= Stanley Rogers =

American politician (born 1939)

J. Stanley Rogers (born March 2, 1939) is an American politician. A Manchester, Tennessee native, has been a member of the Tennessee Board of Regents since July 29, 1994. In 2003 he was elected to the position of vice-chair of the board.

He is a graduate of Middle Tennessee State University before going to law school at Vanderbilt University. He passed the Tennessee bar in 1964. He is also admitted to practice law before the United States District Courts for the Eastern, Middle and Western Districts of Tennessee; United States Court of Appeals for the Sixth Circuit, United States Claims Court, and the U. S. Supreme Court.

Professionally, Rogers is a senior partner with the Rogers & Duncan Law Firm.

Additionally, Rogers is a member of the Coffee County, Tennessee, Federal and American Bar Associations; Tennessee Trial Lawyers Association; and The Association of Trial Lawyers of America. Additionally, he is a fellow of the American College of Trial Lawyers.
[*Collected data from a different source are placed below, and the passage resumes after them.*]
(** * Verification of flask_restless/search.py

    A shallow embedding of the filter-expression-to-query compiler of
    Flask-Restless ([flask_restless/search.py]): the operator table
    [OPERATORS], [_sub_operator], [Filter.from_dictionary],
    [QueryBuilder._create_operation], [QueryBuilder._create_filter],
    [QueryBuilder.create_query] and [search].

    Python exceptions are modelled by the error monad [result]; the
    SQLAlchemy clause objects the code builds are modelled by the syntax
    tree [expr] and the query object by the record [Query].  What the code
    imports from [flask_restless/helpers.py] and what it asks of the mapped
    classes is collected in the record [Schema]. *)

From Stdlib Require Import String Ascii List ZArith Bool Arith Lia.
Import ListNotations.
Open Scope string_scope.

Set Implicit Arguments.
Set Warnings "-register-all".

(** ** Exceptions and the error monad *)

Module Py.

(** [RecursionError] is the result of the bounded recursions below when
    the bound is exhausted, which the recursion equations show does not
    happen. *)
Inductive exn : Type :=
| KeyError
| TypeError
| AttributeError
| ValueError
| UnboundLocalError
| ComparisonToNull
| NoResultFound
| MultipleResultsFound
| RecursionError.

Inductive result (A : Type) : Type :=
| Ok (a : A)
| Raise (e : exn).

Arguments Ok {A} a.
Arguments Raise {A} e.

Definition bind {A B : Type} (c : result A) (k : A -> result B) : result B :=
  match c with
  | Ok a => k a
  | Raise e => Raise e
  end.

Definition is_ok {A : Type} (c : result A) : bool :=
  match c with Ok _ => true | Raise _ => false end.

Section Loops.

Variables A B St : Type.

(** [for x in l: f x], collecting the results; the first exception aborts
    the loop (list comprehensions, and generators consumed in order). *)
Definition for_each (f : A -> result B) : list A -> result (list B) :=
  fix go (l : list A) : result (list B) :=
    match l with
    | [] => Ok []
    | x :: xs => bind (f x) (fun y => bind (go xs) (fun ys => Ok (y :: ys)))
    end.

(** A loop threading an accumulator ([query = query.order_by(...)]). *)
Definition fold_each (f : St -> A -> result St) : list A -> St -> result St :=
  fix go (l : list A) (s : St) : result St :=
    match l with
    | [] => Ok s
    | x :: xs => bind (f s x) (go xs)
    end.

End Loops.

End Py.

Export Py.

Declare Scope py_scope.
Delimit Scope py_scope with py.
Notation "x <- c ;; k" := (bind c (fun x => k))
  (at level 61, c at next level, right associativity) : py_scope.
Notation "' pat <- c ;; k" := (bind c (fun x => match x with pat => k end))
  (at level 61, pat pattern, c at next level, right associativity) : py_scope.
Open Scope py_scope.

(** ** Python strings: [sub in s] and [s.split(sep)] *)

Module Str.

(** [starts_with p s]: [s.startswith(p)]. *)
Fixpoint starts_with (p s : string) : bool :=
  match p, s with
  | EmptyString, _ => true
  | String _ _, EmptyString => false
  | String a p', String b s' => Ascii.eqb a b && starts_with p' s'
  end.

(** [contains sub s]: [sub in s]. *)
Fixpoint contains (sub s : string) : bool :=
  starts_with sub s ||
  match s with
  | EmptyString => false
  | String _ s' => contains sub s'
  end.

(** [split_go sep skip cur s] scans [s] from the left. [cur] is the piece
    read so far; [skip] counts the characters of a separator just
    recognised that are still to be dropped. *)
Fixpoint split_go (sep : string) (skip : nat) (cur s : string)
  : list string :=
  match s with
  | EmptyString => [cur]
  | String c rest =>
      match skip with
      | S k => split_go sep k cur rest
      | O =>
          if starts_with sep s
          then cur :: split_go sep (String.length sep - 1) EmptyString rest
          else split_go sep 0 (cur ++ String c EmptyString) rest
      end
  end.

(** [split sep s]: [s.split(sep)] for a non-empty separator: the pieces
    between the non-overlapping occurrences of [sep], found left to right. *)
Definition split (sep s : string) : list string :=
  split_go sep 0 EmptyString s.

End Str.

(** ** Mapped classes and their attributes *)

(** A mapped class (a SQLAlchemy declarative model) is named by its class
    name. *)
Definition model : Type := string.

(** The classes of class-level attribute that [_sub_operator] tells apart
    with [isinstance].  A class attribute may also be [None] (the
    [__doc__] of a class without a docstring is), which the guard
    [argument is None] of [_create_operation] tells from every other
    object. *)
Inductive attr_class : Type :=
| InstrumentedAttribute
| AssociationProxy
| OtherAttribute
| NoneType.

Record attribute : Type := Attribute {
  attr_owner : model;
  attr_key : string;
  attr_class_of : attr_class
}.

(** ** Python values *)

(** Values decoded from the JSON filter specification.  A [dict] is kept as
    the list of its items. *)
Inductive json : Type :=
| JNull
| JBool (b : bool)
| JInt (z : Z)
| JStr (s : string)
| JList (l : list json)
| JDict (items : list (string * json)).

(** Values that reach the right-hand side of an operator: a decoded JSON
    value, a class attribute (field-to-field comparison) or a date/time
    object made by [string_to_datetime]. *)
Inductive pyval : Type :=
| PJson (j : json)
| PAttr (a : attribute)
| PDatetime (t : Z).

Definition PNone : pyval := PJson JNull.

Module Dict.

Definition t : Type := list (string * json).

(** [k in d] *)
Fixpoint contains (k : string) (d : t) : bool :=
  match d with
  | [] => false
  | (k', _) :: rest => String.eqb k k' || contains k rest
  end.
Other groups he has been associated with include the Lawyers Involved for Tennessee, Tennessee Appellate Court Nominating Commission (1978–1992, was Chairman in 1990), Tennessee Judicial Evaluation Commission (1995–2001) and the U. S. Circuit Judge Nominating Commission, Sixth Circuit (1976–1980).
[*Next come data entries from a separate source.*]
(** With two units of fuel per character the decoder never runs out of
    fuel: it fails with [JSONDecodeError] only. *)
Lemma decoder_errors ext fuel :
  (forall s e, 2 * length s + 1 <= fuel ->
     scan_once ext fuel s = Err e -> e = JSONDecodeError)
  /\ (forall s e, 2 * length s + 2 <= fuel ->
        array_loop ext fuel s = Err e -> e = JSONDecodeError)
  /\ (forall s e, 2 * length s + 2 <= fuel ->
        object_loop ext fuel s = Err e -> e = JSONDecodeError).
Proof.
  induction fuel as [|f (IHv & IHa & IHo)];
    [repeat split; intros; lia|].
  destruct (decoder_length ext f) as (Lv & La & Lo).
  split; [|split].
  - intros s e Hf H. destruct s as [|c s1]; [simpl in H; congruence|].
    cbn [scan_once] in H. norm_ch. cbn [length] in Hf.
    destruct (N.eqb c 34).
    { apply bind_Err in H as [H | ([str r0] & _ & H)]; [|discriminate].
      eapply scanstring_Err; [apply le_n | eassumption]. }
    destruct (N.eqb c 123).
    { destruct (skip_ws s1) as [|c1 r1] eqn:E; [congruence|].
      apply skip_ws_cons_length in E.
      destruct (N.eqb c1 125); [discriminate|].
      destruct (N.eqb c1 34); [|congruence].
      apply bind_Err in H as [H | ([pairs r'] & _ & H)]; [|discriminate].
      apply IHo in H; [assumption | lia]. }
    destruct (N.eqb c 91).
    { pose proof (skip_ws_length s1) as L.
      destruct (skip_ws s1) as [|c1 r1] eqn:E; [congruence|].
      destruct (N.eqb c1 93); [discriminate|].
      apply bind_Err in H as [H | ([values r'] & _ & H)]; [|discriminate].
      apply IHa in H; [assumption | lia]. }
    destruct (match_literal json_literals (c :: s1)); [discriminate|].
    destruct (match_number (c :: s1)); [discriminate|].
    destruct (match_literal nan_constants (c :: s1)); [|congruence].
    destruct ext; [discriminate | congruence].
  - intros s e Hf H. cbn [array_loop] in H. norm_ch.
    apply bind_Err in H as [H | ([v r0] & Hv & H)];
      [apply IHv in H; [assumption | lia]|].
    apply Lv in Hv.
    destruct (skip_ws r0) as [|c r1] eqn:E; [congruence|].
    apply skip_ws_cons_length in E.
    destruct (N.eqb c 93); [discriminate|].
    destruct (N.eqb c 44); [|congruence].
    apply bind_Err in H as [H | ([values r2] & _ & H)]; [|discriminate].
    pose proof (skip_ws_length r1). apply IHa in H; [assumption | lia].
  - intros s e Hf H. cbn [object_loop] in H. norm_ch.
    apply bind_Err in H as [H | ([key r0] & Hk & H)];
      [eapply scanstring_Err; [apply le_n | eassumption]|].
    apply (scanstring_length _ _ _ _ (le_n _)) in Hk.
    destruct (skip_ws r0) as [|c r1] eqn:E; [congruence|].
    apply skip_ws_cons_length in E.
    destruct (N.eqb c 58); [|congruence].
    pose proof (skip_ws_length r1).
    apply bind_Err in H as [H | ([v r2] & Hv & H)];
      [apply IHv in H; [assumption | lia]|].
    apply Lv in Hv.
    destruct (skip_ws r2) as [|c2 r3] eqn:E2; [congruence|].
    apply skip_ws_cons_length in E2.
    destruct (N.eqb c2 125); [discriminate|].
    destruct (N.eqb c2 44); [|congruence].
    destruct (skip_ws r3) as [|q r4] eqn:E3; [congruence|].
    apply skip_ws_cons_length in E3.
    destruct (N.eqb q 34); [|congruence].
    apply bind_Err in H as [H | ([pairs r5] & _ & H)]; [|discriminate].
    apply IHo in H; [assumption | lia].
Qed.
For six years, Rogers served in the Tennessee House of Representatives. He was majority leader during the 88th and 89th General Assemblies.

Rogers may also be noted as the contender who opposed future Vice President Al Gore during the Democratic Party primary, in Gore's first election in 1976 for the United States House of Representatives.

He has a wife, Pat, and three children.